▶ [WORK TASK]
Using the material that follows, output exactly the lines from the one containing "Record PageState : Type" through the one containing "authPage : PageState;", with both ends kept.

-- Opening Marker --

(** * AuthentiX: multi-factor authentication front end

    A shallow embedding of the TypeScript sources that drive enrollment and
    verification (the [useAuthMethods] hook, the [PinAuth], [FaceAuth],
    [VoiceAuth] and [GestureAuth] dialogs, the [Authenticate] and [Enroll]
    pages) together with the Supabase tables they read and write.

    React state is threaded explicitly through one record ([App]); an
    [async] handler is a computation in a state-and-exception monad [M];
    what the outside world answers (a failing query, the answer of the
    Python matching service) is an input of the model. *)

From Stdlib Require Import List String Ascii Bool Arith ZArith QArith Lia.
From Stdlib Require Import DecimalString DecimalNat Sorted Permutation.
Import ListNotations.
Open Scope string_scope.
Open Scope nat_scope.
Open Scope list_scope.

Set Implicit Arguments.

(** ** Shared vocabulary *)

Definition UserId := string.
Definition Timestamp := nat.

(** [type AuthMethod = 'face' | 'voice' | 'gesture' | 'pin'] (the page calls
    the same union [AuthStep]). *)
Inductive AuthMethod : Type := Face | Voice | Gesture | Pin.

Definition AuthStep := AuthMethod.

Definition AuthMethod_eqb (a b : AuthMethod) : bool :=
  match a, b with
  | Face, Face | Voice, Voice | Gesture, Gesture | Pin, Pin => true
  | _, _ => false
  end.

Definition method_name (m : AuthMethod) : string :=
  match m with
  | Face => "face" | Voice => "voice" | Gesture => "gesture" | Pin => "pin"
  end.

(** [mode: 'enroll' | 'verify'], a prop of every dialog. *)
Inductive Mode : Type := Enroll | Verify.

(** A JSON object used as [metadata]: string keys, string values. *)
Definition Metadata := list (string * string).

(** ** The Supabase tables

    One record per row, with the columns the client writes. *)

(** [authentication_methods], [UNIQUE(user_id, method_type)]. *)
Record MethodRow : Type := mkMethodRow {
  am_user_id : UserId;
  am_method_type : AuthMethod;
  am_is_enrolled : bool;
  am_enrolled_at : option Timestamp
}.

(** [pins], [user_id ... UNIQUE]. There is no column for the code itself. *)
Record PinRow : Type := mkPinRow {
  pin_user_id : UserId;
  pin_hash : string
}.

(** [auth_logs]. *)
Record AuthLogRow : Type := mkAuthLogRow {
  al_user_id : UserId;
  al_auth_type : AuthMethod;
  al_status : string;
  al_confidence_score : option Q;
  al_metadata : Metadata
}.

(** [authentication_logs]. *)
Record AuthenticationLogRow : Type := mkAuthenticationLogRow {
  lg_user_id : UserId;
  lg_method_type : AuthMethod;
  lg_success : bool;
  lg_confidence_score : option Q;
  lg_metadata : option Metadata
}.

(** The requests the client sends to Supabase. *)
Inductive DbCall : Type :=
| SelectMethods | UpsertMethods | SelectPins | UpsertPins
| InsertAuthLogs | InsertAuthenticationLogs.

(** What a request can do: resolve without error, resolve with an [error]
    field, or reject (the awaiting code sees an exception). *)
Inductive DbOutcome : Type :=
| DbOk
| DbError (message : string)
| DbThrow (message : string).

Inductive ToastKind : Type := ToastSuccess | ToastError | ToastInfo.

(** Calls of the Python service made through [usePythonAPI]. *)
Inductive BackendCall : Type :=
| CallEnroll (m : AuthMethod)
| CallVerify (m : AuthMethod).

(** Observable effects, in the order they happen. *)
Inductive Effect : Type :=
| EfToast (kind : ToastKind) (message : string)
| EfConsoleError (message : string)
| EfDigest (data : string)
| EfDb (call : DbCall)
| EfBackend (call : BackendCall)
| EfOnComplete (success : bool)
| EfOnClose
| EfNavigate (path : string).

Record World : Type := mkWorld {
  authentication_methods : list MethodRow;
  pins : list PinRow;
  auth_logs : list AuthLogRow;
  authentication_logs : list AuthenticationLogRow;
  db_fault : DbCall -> DbOutcome;
  now : Timestamp;
  effects : list Effect
}.

(** ** React state *)

(** [interface AuthMethodStatus]. *)
Record AuthMethodStatus : Type := mkAuthMethodStatus {
  method_type : AuthMethod;
  is_enrolled : bool;
  enrolled_at : option Timestamp
}.

(** State of the [PinAuth] dialog. *)
Inductive PinStep : Type := Enter | Confirm.

Record PinAuthState : Type := mkPinAuthState {
  pin : string;
  confirmPin : string;
  step : PinStep;
  isProcessing : bool;
  attempts : nat
}.

(** [interface StepStatus]: [boolean | null] per step. *)
Record StepStatus : Type := mkStepStatus {
  st_face : option bool;
  st_voice : option bool;
  st_gesture : option bool;
  st_pin : option bool
}.

(** State of the [Authenticate] page ([connected] comes from
    [useBluetooth]). *)
Record PageState : Type := mkPageState {
  currentStep : AuthStep;
  stepStatus : StepStatus;
  isAuthenticating : bool;
  showModal : bool;
  connected : bool
}.

(** Everything a handler can read or change. *)
Record App : Type := mkApp {
  world : World;
  methods : list AuthMethodStatus;
  methodsLoading : bool;
  pinAuth : PinAuthState;
  authPage : PageState;
  activeStep : option AuthMethod
}.

(** ** The handler monad: state and exceptions *)

Inductive Outcome (A : Type) : Type :=
| Ok (a : A)
| Thrown (error : string).

Arguments Ok {A} a.
Arguments Thrown {A} error.

Definition M (A : Type) : Type := App -> Outcome A * App.

Definition ret {A} (x : A) : M A := fun a => (Ok x, a).

Definition bind {A B} (c : M A) (k : A -> M B) : M B :=
  fun a =>
    match c a with
    | (Ok x, a') => k x a'
    | (Thrown e, a') => (Thrown e, a')
    end.

Definition throw {A} (e : string) : M A := fun a => (Thrown e, a).

(** [try { body } catch (error) { handler }] *)
Definition try_catch {A} (body : M A) (handler : string -> M A) : M A :=
  fun a =>
    match body a with
    | (Ok x, a') => (Ok x, a')
    | (Thrown e, a') => handler e a'
    end.

(** [try { body } finally { fin }] *)
Definition finally {A} (body : M A) (fin : M unit) : M A :=
  fun a =>
    match body a with
    | (r, a') =>
        match fin a' with
        | (Ok _, a'') => (r, a'')
        | (Thrown e, a'') => (Thrown e, a'')
        end
    end.

Declare Scope handler_scope.
Delimit Scope handler_scope with handler.
Notation "x <- c ;; k" := (bind c (fun x => k))
  (at level 61, c at next level, right associativity) : handler_scope.
Notation "c ;; k" := (bind c (fun _ => k))
  (at level 61, right associativity) : handler_scope.
Open Scope handler_scope.

(** Reading a piece of the state. *)
Definition gets {A} (f : App -> A) : M A := fun a => (Ok (f a), a).
Definition modify (f : App -> App) : M unit := fun a => (Ok tt, f a).

Definition set_world (w : World) (a : App) : App :=
  mkApp w (methods a) (methodsLoading a) (pinAuth a) (authPage a) (activeStep a).
Definition set_methods (ms : list AuthMethodStatus) (a : App) : App :=
  mkApp (world a) ms (methodsLoading a) (pinAuth a) (authPage a) (activeStep a).
Definition set_methodsLoading (b : bool) (a : App) : App :=
  mkApp (world a) (methods a) b (pinAuth a) (authPage a) (activeStep a).
Definition set_pinAuth (p : PinAuthState) (a : App) : App :=
  mkApp (world a) (methods a) (methodsLoading a) p (authPage a) (activeStep a).
Definition set_authPage (p : PageState) (a : App) : App :=
  mkApp (world a) (methods a) (methodsLoading a) (pinAuth a) p (activeStep a).
Definition set_activeStep (s : option AuthMethod) (a : App) : App :=
  mkApp (world a) (methods a) (methodsLoading a) (pinAuth a) (authPage a) s.

Definition modify_world (f : World -> World) : M unit :=
  modify (fun a => set_world (f (world a)) a).

Definition emit (e : Effect) : M unit :=
  modify_world (fun w =>
    mkWorld (authentication_methods w) (pins w) (auth_logs w)
            (authentication_logs w) (db_fault w) (now w) (effects w ++ [e])).

Definition toast_success (msg : string) : M unit := emit (EfToast ToastSuccess msg).
Definition toast_error (msg : string) : M unit := emit (EfToast ToastError msg).
Definition console_error (msg : string) : M unit := emit (EfConsoleError msg).

(** ** The Supabase client

    [db_request] records the request and reads what the outside world
    answers to it. A table changes only when the request resolves
    without error. *)

Definition set_authentication_methods (rows : list MethodRow) (w : World) : World :=
  mkWorld rows (pins w) (auth_logs w) (authentication_logs w)
          (db_fault w) (now w) (effects w).
Definition set_pins (rows : list PinRow) (w : World) : World :=
  mkWorld (authentication_methods w) rows (auth_logs w) (authentication_logs w)
          (db_fault w) (now w) (effects w).
Definition set_auth_logs (rows : list AuthLogRow) (w : World) : World :=
  mkWorld (authentication_methods w) (pins w) rows (authentication_logs w)
          (db_fault w) (now w) (effects w).
Definition set_authentication_logs (rows : list AuthenticationLogRow) (w : World) : World :=
  mkWorld (authentication_methods w) (pins w) (auth_logs w) rows
          (db_fault w) (now w) (effects w).
Definition set_db_fault (f : DbCall -> DbOutcome) (w : World) : World :=
  mkWorld (authentication_methods w) (pins w) (auth_logs w) (authentication_logs w)
          f (now w) (effects w).

Definition db_request (c : DbCall) : M DbOutcome :=
  emit (EfDb c);;
  gets (fun a => db_fault (world a) c).

(** [INSERT ... ON CONFLICT (key) DO UPDATE]: the row that has the key is
    overwritten in place; with no such row the new one is added. *)
Fixpoint upsert_row {R : Type} (same_key : R -> bool) (new : R) (rows : list R) : list R :=
  match rows with
  | [] => [new]
  | r :: rest =>
      if same_key r then new :: rest else r :: upsert_row same_key new rest
  end.

Definition method_key (u : UserId) (m : AuthMethod) (r : MethodRow) : bool :=
  (am_user_id r =? u)%string && AuthMethod_eqb (am_method_type r) m.

Definition pin_key (u : UserId) (r : PinRow) : bool :=
  (pin_user_id r =? u)%string.

(** [.from(table).insert(row)]; the result is the [error] field. *)
Definition insert_auth_logs (row : AuthLogRow) : M (option string) :=
  o <- db_request InsertAuthLogs;;
  match o with
  | DbOk =>
      modify_world (fun w => set_auth_logs (auth_logs w ++ [row]) w);;
      ret None
  | DbError e => ret (Some e)
  | DbThrow e => throw e
  end.

Definition insert_authentication_logs (row : AuthenticationLogRow) : M (option string) :=
  o <- db_request InsertAuthenticationLogs;;
  match o with
  | DbOk =>
      modify_world (fun w => set_authentication_logs (authentication_logs w ++ [row]) w);;
      ret None
  | DbError e => ret (Some e)
  | DbThrow e => throw e
  end.

(** [.from('authentication_methods').upsert(row, { onConflict: 'user_id,method_type' })] *)
Definition upsert_authentication_methods (row : MethodRow) : M (option string) :=
  o <- db_request UpsertMethods;;
  match o with
  | DbOk =>
      modify_world (fun w =>
        set_authentication_methods
          (upsert_row (method_key (am_user_id row) (am_method_type row)) row
                      (authentication_methods w)) w);;
      ret None
  | DbError e => ret (Some e)
  | DbThrow e => throw e
  end.

(** [.from('pins').upsert({ user_id, pin_hash }, { onConflict: 'user_id' })] *)
Definition upsert_pins (row : PinRow) : M (option string) :=
  o <- db_request UpsertPins;;
  match o with
  | DbOk =>
      modify_world (fun w =>
        set_pins (upsert_row (pin_key (pin_user_id row)) row (pins w)) w);;
      ret None
  | DbError e => ret (Some e)
  | DbThrow e => throw e
  end.

(** [.from('authentication_methods').select('*').eq('user_id', userId)]:
    [inl error] or [inr data]. *)
Definition select_authentication_methods (userId : UserId) : M (string + list MethodRow) :=
  o <- db_request SelectMethods;;
  match o with
  | DbOk =>
      rows <- gets (fun a => authentication_methods (world a));;
      ret (inr (filter (fun r => (am_user_id r =? userId)%string) rows))
  | DbError e => ret (inl e)
  | DbThrow e => throw e
  end.

(** [.from('pins').select('pin_hash').eq('user_id', id).maybeSingle()]:
    no row gives [data = null], one row gives it, several rows are an
    error. *)
Definition select_pin_hash (userId : UserId) : M (string + option string) :=
  o <- db_request SelectPins;;
  match o with
  | DbOk =>
      rows <- gets (fun a => pins (world a));;
      match filter (pin_key userId) rows with
      | [] => ret (inr None)
      | [r] => ret (inr (Some (pin_hash r)))
      | _ :: _ :: _ => ret (inl "JSON object requested, multiple (or no) rows returned")
      end
  | DbError e => ret (inl e)
  | DbThrow e => throw e
  end.

(** ** [useAuthMethods] *)

Definition allMethods : list AuthMethod := [Face; Voice; Gesture; Pin].

(** [new Map(existingMethods.map(m => [m.method_type, m])).get(method)]:
    a later entry with the same key overwrites an earlier one. *)
Definition methodsMap_get (method : AuthMethod) (existingMethods : list MethodRow)
  : option MethodRow :=
  find (fun r => AuthMethod_eqb (am_method_type r) method) (rev existingMethods).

-- Closing Marker --

▶ [TASK OUTPUT]
Record PageState : Type := mkPageState {
  currentStep : AuthStep;
  stepStatus : StepStatus;
  isAuthenticating : bool;
  showModal : bool;
  connected : bool
}.

(** Everything a handler can read or change. *)
Record App : Type := mkApp {
  world : World;
  methods : list AuthMethodStatus;
  methodsLoading : bool;
  pinAuth : PinAuthState;
  authPage : PageState;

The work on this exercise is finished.